Ministers have just over a month to finalise a deal to build the half-billion-pound "missing link" in Scotland's motorway network, it emerged last night - as doubts persist over the government's commitment to the project.

Senior officials are in sensitive talks with the sole consortium to bid for the right to construct the M74 extension, effectively completing a high-speed ring road around central Glasgow first planned in the closing months of the Second World War.

The Scottish Government and the consortium, Interlink M74, have just 90 days to thrash out agreement on a bid, which, The Herald understands, was formally lodged in early November.

Last night supporters of the development reiterated the case for the road being built.

George Redmond, a councillor in the east end of Glasgow and a lead figure in the Clyde Gateway project, a £1.4bn regeneration scheme, said: "Why would you build a 400-mile motorway and not finish the last five miles? This extension is critical to the economy, giving businesses easy access to the rest of the UK. It will also drive down congestion on other roads and replicate the M77 extension in cutting accidents."

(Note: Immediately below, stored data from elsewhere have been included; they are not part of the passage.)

(* ===== verification/Cas.v ===== *)
(** * brokkr-cas: the store interface and its two backends

    Models [crates/brokkr-cas/src/traits.rs], [error.rs], [in_memory.rs] and
    [redb_backend.rs].  [Cas] is the trait; [CasSpec] is what every backend and
    decorator promises of the three REAPI operations, in terms of the set of
    digests a store holds; [CasListSpec] is what enumeration and deletion
    promise to the garbage collector.

    The contract speaks of a digest's hash, never of the identity of the stored
    bytes: SHA-256 is a parameter and is not assumed injective.  The text an
    error is rendered to is a parameter too. *)

From stdpp Require Import prelude gmap strings.
From Stdlib Require Import Lia.
From S2P Require Import Prelude Machine Bytes Common Redb.

Local Open Scope N_scope.

(** ** Errors and results *)

Inductive CasError : Type :=
| CasNotFound (d : Digest)
| CasDigest (e : DigestError)
| CasIo (msg : string)
| CasRedb (msg : string)
| CasOther (msg : string)
| CasThroughputLimit (limit : N)
| CasNotLeader (leader leader_addr : option string).

(** [Display] of the error types. *)
Class ErrText : Type := {
  digest_error_text : DigestError → string;
  cas_error_text : CasError → string
}.

Record UpdateResult : Type := mkUpdateResult {
  ur_digest : Digest;
  ur_status : outcome string ()
}.

Record CasStats : Type := mkCasStats {
  objects : u64;
  cas_bytes : u64
}.

(** [status.is_ok()]. *)
Definition status_ok (r : UpdateResult) : bool :=
  match ur_status r with Ok _ => true | _ => false end.

(** ** The trait *)

Class Cas (C : Type) : Type := {
  find_missing_blobs : list Digest → eff C CasError (list Digest);
  batch_update_blobs : list (Digest * bytes) → eff C CasError (list UpdateResult);
  batch_read_blobs : list Digest → eff C CasError (list (outcome CasError bytes));
  list_digests : eff C CasError (list Digest);
  delete_blob : Digest → eff C CasError ()
}.

(** The provided methods; [stats] is not used through the trait by other stores. *)
Definition default_list_digests {C} : eff C CasError (list Digest) := mret [].
Definition default_delete_blob {C} (_ : Digest) : eff C CasError () := mret ().

(** [.sum()] over [u64], which wraps in a release build. *)
Definition sum_u64 (l : list N) : u64 := u64_wrap (foldr N.add 0 l).

Definition default_stats {C} `{Cas C} : eff C CasError CasStats :=
  digests ← list_digests;
  mret (mkCasStats (u64_wrap (N.of_nat (length digests)))
                   (sum_u64 ((λ d, Z.to_N (size_bytes d)) <$> digests))).

(** ** The contract *)

(** No Rust slice is longer than [isize::MAX]. *)
Definition blob_fits (b : bytes) : Prop := N.of_nat (length b) < 2 ^ 63.

(** The answer to a read of [d]: bytes with its hash if held, else a miss. *)
Definition read_answer `{Sha256} (held : bool) (d : Digest) (r : outcome CasError bytes) : Prop :=
  match r with
  | Ok b => held = true ∧ sha256_hex b = hash d ∧ blob_fits b
  | Err e => held = false ∧ e = CasNotFound d
  | Halt => False
  end.

(** What a batch of writes did, given when a store is sound and what it holds:
    one result per entry in order, [Ok] only for a blob that matches its digest
    and is held from then on; nothing lost; nothing gained but entries of the
    batch that match their digest. *)
Definition update_post {C} `{Sha256} (ok : C → Prop) (has : C → Digest → bool) (c : C)
    (bs : list (Digest * bytes)) (rs : list UpdateResult) (c' : C) : Prop :=
  ok c'
  ∧ Forall2 (λ p r, ur_digest r = p.1 ∧
               (status_ok r = true → p.1 = Digest_of p.2 ∧ has c' p.1 = true)) bs rs
  ∧ (∀ d, has c d = true → has c' d = true)
  ∧ (∀ d, has c' d = true → has c d = true ∨
       ∃ p r, (p, r) ∈ zip bs rs ∧ status_ok r = true ∧ hash p.1 = hash d).

Lemma update_post_nil {C} `{Sha256} (ok : C → Prop) has c : ok c → update_post ok has c [] [] c.
Proof. intros Hok. split_and!; [done|constructor|done|]. intros d. by left. Qed.

Lemma update_post_snoc {C} `{Sha256} (ok : C → Prop) has c bs rs c1 p r c2 :
  update_post ok has c bs rs c1 →
  ok c2 →
  ur_digest r = p.1 →
  (status_ok r = true → p.1 = Digest_of p.2 ∧ has c2 p.1 = true) →
  (∀ d, has c1 d = true → has c2 d = true) →
  (∀ d, has c2 d = true → has c1 d = true ∨ status_ok r = true ∧ hash p.1 = hash d) →
  update_post ok has c (bs ++ [p]) (rs ++ [r]) c2.
Proof.
  intros (_ & Hrs & Hup & Hdown) Hok Hd Hr Hup2 Hdown2. split_and!; [done| |by auto|].
  - apply Forall2_app; [|apply Forall2_cons; split; [by split|constructor]]. eapply Forall2_impl; [exact Hrs|].
    intros q r' [? Hq]. split; [done|]. intros Hs. destruct (Hq Hs). split; [done|auto].
  - intros d Hd2. destruct (Hdown2 d Hd2) as [Hd1|[Hp Hh]].
    + destruct (Hdown d Hd1) as [?|(q & r' & Hq & Hr')]; [by left|right].
      exists q, r'. rewrite zip_with_app by (by eapply Forall2_length). split; [set_solver|done].
    + right. exists p, r. rewrite zip_with_app by (by eapply Forall2_length). split; [set_solver|done].
Qed.

Class CasSpec (C : Type) `{Cas C, Sha256} : Type := {
  cas_ok : C → Prop;
  cas_has : C → Digest → bool;
  find_missing_spec ds c :
    cas_ok c →
    wp (find_missing_blobs ds)
       (λ m c', (cas_ok c' ∧ ∀ d, cas_has c' d = cas_has c d)
                ∧ m ≡ₚ filter (λ d, cas_has c d = false) ds)
       (λ _ c', cas_ok c' ∧ ∀ d, cas_has c' d = cas_has c d) c;
  batch_read_spec ds c :
    cas_ok c →
    wp (batch_read_blobs ds)
       (λ rs c', (cas_ok c' ∧ ∀ d, cas_has c' d = cas_has c d)
                 ∧ Forall2 (λ d r, read_answer (cas_has c d) d r) ds rs)
       (λ _ c', cas_ok c' ∧ ∀ d, cas_has c' d = cas_has c d) c;
  batch_update_spec bs c :
    cas_ok c → Forall (λ p, blob_fits p.2) bs →
    wp (batch_update_blobs bs)
       (update_post cas_ok cas_has c bs)
       (λ _ c', cas_ok c' ∧ ∀ d, cas_has c' d = cas_has c d) c
}.

(** What a call that writes nothing leaves behind. *)
Definition cas_keeps {C} `{CasSpec C} (c c' : C) : Prop :=
  cas_ok c' ∧ ∀ d, cas_has c' d = cas_has c d.

(** Enumeration is complete and deletion exact on what is enumerated. *)
Class CasListSpec (C : Type) `{CasSpec C} : Type := {
  cas_listed : C → gset Digest;
  listed_has c d : cas_ok c → d ∈ cas_listed c → cas_has c d = true;
  has_listed c d : cas_ok c → cas_has c d = true → ∃ d', d' ∈ cas_listed c ∧ hash d' = hash d;
  list_digests_spec c :
    cas_ok c →
    wp list_digests
       (λ ds c', (cas_keeps c c' ∧ cas_listed c' = cas_listed c) ∧ ds ≡ₚ elements (cas_listed c))
       (λ _ c', cas_keeps c c' ∧ cas_listed c' = cas_listed c) c;
  delete_blob_spec d c :
    cas_ok c → d ∈ cas_listed c →
    wp (delete_blob d)
       (λ _ c', cas_ok c' ∧ cas_listed c' = cas_listed c ∖ {[d]})
       (λ _ c', cas_ok c' ∧ cas_listed c' = cas_listed c) c
}.

(** ** Sessions *)

Inductive CasCall : Type :=
| CallFind (ds : list Digest)
| CallUpdate (bs : list (Digest * bytes))
| CallRead (ds : list Digest).

Definition call_fits (op : CasCall) : Prop :=
  match op with CallUpdate bs => Forall (λ p, blob_fits p.2) bs | _ => True end.

Section sessions.
Context {C : Type} `{CasSpec C}.

Definition cas_call (op : CasCall) (c : C) : C :=
  match op with
  | CallFind ds => (find_missing_blobs ds c).1
  | CallUpdate bs => (batch_update_blobs bs c).1
  | CallRead ds => (batch_read_blobs ds c).1
  end.

Definition cas_run (ops : list CasCall) (c : C) : C := foldl (λ c op, cas_call op c) c ops.

(** No call loses a blob, whether it succeeds or fails. *)
Lemma cas_call_keeps op c :
  cas_ok c → call_fits op →
  cas_ok (cas_call op c) ∧ ∀ d, cas_has c d = true → cas_has (cas_call op c) d = true.
Proof.
  intros Hok Hfit. destruct op as [ds|bs|ds]; simpl in *.
  - pose proof (find_missing_spec ds c Hok) as Hs. unfold wp in Hs.
    destruct (find_missing_blobs ds c) as [c' [m|e|]]; [destruct Hs as [[? Hh] _]|destruct Hs as [? Hh]|done];
      (split; [done|intros d; simpl; by rewrite Hh]).
  - pose proof (batch_update_spec bs c Hok Hfit) as Hs. unfold wp in Hs.
    destruct (batch_update_blobs bs c) as [c' [m|e|]]; [destruct Hs as (? & _ & ? & _)|destruct Hs as [? Hh]|done]; [done|].
    split; [done|intros d; simpl; by rewrite Hh].
  - pose proof (batch_read_spec ds c Hok) as Hs. unfold wp in Hs.
    destruct (batch_read_blobs ds c) as [c' [m|e|]]; [destruct Hs as [[? Hh] _]|destruct Hs as [? Hh]|done];
      (split; [done|intros d; simpl; by rewrite Hh]).
Qed.

Lemma cas_run_keeps ops c :
  cas_ok c → Forall call_fits ops →
  cas_ok (cas_run ops c) ∧ ∀ d, cas_has c d = true → cas_has (cas_run ops c) d = true.
Proof.
  intros Hok Hfit. revert c Hok. induction Hfit as [|op ops Hop Hops IH]; intros c Hok; simpl; [done|].
  destruct (cas_call_keeps op c Hok Hop) as [Hok1 Hk1]. destruct (IH _ Hok1) as [Hok2 Hk2]. auto.
Qed.

End sessions.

The Herald today sets out the overriding economic case for the motorway, which is expected to bring an extra 20,000 jobs to Scotland's poorest communities in two decades.

Insiders said government officials had already secured concessions from the builders but it is not known how high a price Interlink M74 was able to name.

The M74 Completion - or M74C for short - has been officially costed at between £375m and £500m, including a robustly forecast £180m in compensation for businesses along its route.

Bids were sought for the construction work to be done for around £275m. Inflation in the building sector, however, is high, partly because so much of the UK construction industry's capacity is caught up in projects related to the London Olympics.

Last month there was speculation that the new SNP administration may delay the M74C. Sources, however, last night said SNP ministers were every bit as convinced in the need for the M74C as their predecessors.

A spokeswoman for Transport Scotland said last night: "The final bid is in and we are carefully considering this before presenting our findings to ministers. We expect the project will be completed by 2011."